Ladies and Gentlemen,
Today’s Investors Matchmaking Forum is therefore not the end of a conversation, it is the beginning of a marketplace. A marketplace where ideas become projects, where projects become investments, where investments become reliable electricity, and where reliable electricity springboard better healthcare services and outcomes for millions of Nigerians.

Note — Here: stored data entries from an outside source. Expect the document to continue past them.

(** * palettez: the theme store and its registry (src/palettez/src/index.ts)

    A shallow embedding of [ThemeStore] and [Registry], and the properties
    of the specification that concern them.

    Conventions of the embedding.
    - A JavaScript object used as a dictionary (the selection, the overrides,
      the keyed configuration, the media-query cache) is a [gmap] over its own
      string keys; [{...a, ...b}] is the left-biased union [b ∪ a].
      [Object.entries] is [map_to_list]: the order in which a dictionary is
      enumerated only fixes the order of the emitted effects and, when two
      selected options share a media query that is not yet cached, which of
      them attaches the [change] listener.
    - A read [obj[key]] of such a dictionary finds the own property [key]
      and, failing that, the member of [Object.prototype] of that name, if
      there is one ([inherited]): the reads of the keyed configuration and of
      the media-query cache follow this.  What the built-in members have as
      properties of their own is the engine's, and a parameter of the
      environment ([builtinHas]).  The prototype is taken as the language
      defines it, without additions by other code.
    - A write [obj[key] = v] creates or replaces the own property [key].
      This is not so for the key [__proto__], nor for a write through
      [keyedConfig[themeKey] || {}] when [themeKey] names a built-in member:
      such writes change the prototype chain or a built-in shared by the
      whole program.  The configurations the constructor is given are
      therefore the plain ones ([plainConfig]), and [updateSystemOption] is
      called with a dimension other than [__proto__].
    - The overrides object of a store is modelled by its content.  The
      constructor keeps the object [initialState.systemOptions] it is given
      and writes into it, and [getStateToPersist] hands out the store's own
      object: what a second holder of the same object sees or does is not
      modelled, and the statements about several stores say where they rely
      on the stores not having been handed each other's objects.
    - Private mutable fields are the fields of the record [ThemeStore]; a
      method is a computation in the monad [M], which threads the store,
      collects the observable effects (listener calls, warnings, calls to the
      storage backend) in a trace, and may throw.  A thrown exception keeps
      the mutations performed before it, as in JavaScript.
    - Subscriber callbacks are opaque observers identified by a number: calling
      one appends a [Notify] event to the trace, and does not call back into
      the store.
    - An [async] method runs synchronously up to its first [await]; the
      settlement of the awaited backend call is an argument of the method.
    - The storage adapter is known by the capabilities it offers; its [watch]
      attaches the handler under the store's abort signal, as the adapters of
      the package do.
    - A [MediaQueryList] is live: its [matches] is the current state of the
      query in the environment [Env]. *)

From stdpp Require Import base option list strings gmap fin_maps.
(** * COSStorage: the request-signing and protocol-mapping layer

    A shallow embedding of [aury/sdk/storage/storage/cos.py] and the
    properties of its signer, host resolver, header filter and object
    operations.

    Conventions of the embedding.
    - A Python [str] is a [string]: the sequence of bytes of its UTF-8
      encoding.  Every string the module builds itself is ASCII; on ASCII
      text [lower], comparison and [quote] below agree with Python's.  On
      other text [quote] (which works on the UTF-8 bytes) and comparison (UTF-8
      keeps code-point order) still agree, [lower] leaves the non-ASCII bytes
      as they are.
    - [bytes] are a [string] as well, [len] is [String.length].
    - A [dict] with [str] keys is a [gmap string _]: keys are unique, and the
      module never depends on the insertion order of a dict (every iteration
      over one is either sorted afterwards or builds another dict).
    - An [int] is a [Z].
    - Exceptions are values of [exn]; code that talks to the clock or to the
      network is a [prog], a tree of those interactions. *)

From Stdlib Require Import ZArith DecimalString.
From Stdlib Require Import Ascii.
From Stdlib Require String.
From stdpp Require Import gmap strings list fin_maps sorting.

Local Open Scope Z_scope.

(** ** Python built-ins used by the module *)

Module Py.

Definition ord (c : ascii) : Z := Z.of_N (N_of_ascii c).
Definition chr (z : Z) : ascii := ascii_of_N (Z.to_N z).

Definition is_upper (c : ascii) : bool := (65 <=? ord c) && (ord c <=? 90).
Definition is_lower (c : ascii) : bool := (97 <=? ord c) && (ord c <=? 122).
Definition is_digit (c : ascii) : bool := (48 <=? ord c) && (ord c <=? 57).

Definition lower_char (c : ascii) : ascii :=
  if is_upper c then chr (ord c + 32) else c.

(** [s.lower()] on ASCII text: the letters A to Z are folded, every other
    byte is kept.  (Python folds the cased letters beyond ASCII too; a
    statement that rests on the lower-casing of arbitrary names says that
    they are ASCII.) *)
Fixpoint lower (s : string) : string :=
  match s with
  | EmptyString => EmptyString
  | String c s' => String (lower_char c) (lower s')
  end.

(** [c in chars] for a single character *)
Fixpoint char_in (c : ascii) (chars : string) : bool :=
  match chars with
  | EmptyString => false
  | String d chars' => Ascii.eqb c d || char_in c chars'
  end.

(** [s.startswith(p)] *)
Definition startswith (s p : string) : bool := String.prefix p s.

(** [s[n:]] *)
Fixpoint slice_from (n : nat) (s : string) : string :=
  match n, s with
  | O, _ => s
  | S _, EmptyString => EmptyString
  | S n', String _ s' => slice_from n' s'
  end.
Lemma next_match_symbol_ok (symbol : string) (coins : list json) :
  symbol <> "" -> forallb symbol_ok coins = true ->
  next_match symbol coins
  = Ok (match spec_select symbol coins with Some c => c | None => JNull end).
Proof.
  intros Hne. induction coins as [|c coins IH]; simpl; [reflexivity|].
  rewrite andb_true_iff. intros [Hc Hrest]. specialize (IH Hrest).
  unfold symbol_ok, symbol_matches, symbol_field in *.
  destruct c as [| | | |?|d]; simpl in *; try discriminate.
  destruct (Py.dict_lookup "symbol" d) as [[| | |s| |]|]; simpl in *; try discriminate.
  - rewrite StrFacts.ci_equal_eqb.
    destruct (String.eqb (Str.lower s) (Str.lower symbol)); [reflexivity | exact IH].
  - destruct (Str.lower symbol) eqn:E; [|exact IH].
    apply lower_empty in E. contradiction.
Qed.

(** X3: A candidate that has no [symbol] field counts as having the empty
    symbol: it is never selected for a non-empty query (the selection is
    the specification's over candidates whose symbol is absent or a
    string), and for the empty query the first candidate is selected when
    it has no [symbol] field. *)
Theorem missing_symbol_field_is_the_empty_symbol (symbol : string) (coins : list json) :
  symbol <> "" -> forallb symbol_ok coins = true ->
  select_coin symbol (JArr coins)
  = Ok (match spec_select symbol coins with Some c => c | None => JNull end)
  /\ (forall d rest,
        Py.dict_lookup "symbol" d = None ->
        select_coin "" (JArr (JObj d :: rest)) = Ok (JObj d)).
Proof.
  intros Hne Hok. split.
  - unfold select_coin. simpl. apply next_match_symbol_ok; assumption.
  - intros d rest Hd. unfold select_coin. simpl. rewrite Hd. reflexivity.
Qed.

I encourage all participants to engage actively throughout today’s sessions, explore partnership opportunities, and identify practical pathways for collaboration. Let us move beyond discussions toward execution, beyond pilots to scale and beyond fragmented interventions toward a sustainable national system. On behalf of President Bola Ahmed Tinubu, the father of our nation, I want to affirm the full commitment of the Federal Government of Nigeria to ensuring that the health system is sustainably powered working in full partnership with the private sector. I assure you, our potential investors that the Federal government will ensure all necessary policy enablements and guarantees to give you comfort.
Together, we can build a future where every healthcare facility in Nigeria has access to reliable, affordable, and sustainable energy. Together, we can strengthen our healthcare system. Together, we can save lives. And so with peace and plenty, Nigeria shall be blessed. Thank you for your attention.